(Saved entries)
Definition kill_if_set (h : pthread) (ts : table) : res table :=
  match h with NoThread => mret ts | _ => threadKill h ts end.

(** What [handleSignal] does first. *)
Definition stop_threads (s : threads) : res threads :=
  ts ← kill_if_set (ethread s) (t_table s);
  ts ← kill_if_set (mthread s) ts;
  mret {| t_table := ts; ethread := ethread s; mthread := mthread s |}.

(** The thread [i] gets to its next place: [doMixing] blocks the signals, then
    mixes, then checks for a cancellation and sleeps; [engineLoop] blocks the
    signals, then waits at the semaphore, then handles an event; a servlet
    ends. What the thread does to the rest of the state when it is [Working] is
    not here. *)
Definition thread_step (i : nat) (ts : table) : res table :=
  t ← in_code i ts;
  match t_routine t, t_place t with
  | MainThread, _ => mret ts
  | ServerServlet, _ => mret (<[i := with_ended t]> ts)
  | DoMixing, AtStart => ts ← threadBlockSignals i ts; mret (alter (with_place Working) i ts)
  | EngineLoop, AtStart => ts ← threadBlockSignals i ts; mret (alter (with_place AtPoint) i ts)
  | _, Working => mret (alter (with_place AtPoint) i ts)
  | DoMixing, AtPoint =>
      ts ← threadCheckCancelled i ts;
      t ← match ts !! i with Some t => mret t | None => Fault Blocked end;
      if t_ended t then mret ts
      else ts ← threadSleep MIXER_THREAD_USLEEP i ts; mret (alter (with_place Working) i ts)
  | EngineLoop, AtPoint => ts ← cancellation_point i ts; mret (alter (with_place Working) i ts)
  end.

• TASK TO CARRY OUT: Scan the lines above for "AtStart", then copy every one that has it.

• RESPONSE:
  | DoMixing, AtStart => ts ← threadBlockSignals i ts; mret (alter (with_place Working) i ts)
  | EngineLoop, AtStart => ts ← threadBlockSignals i ts; mret (alter (with_place AtPoint) i ts)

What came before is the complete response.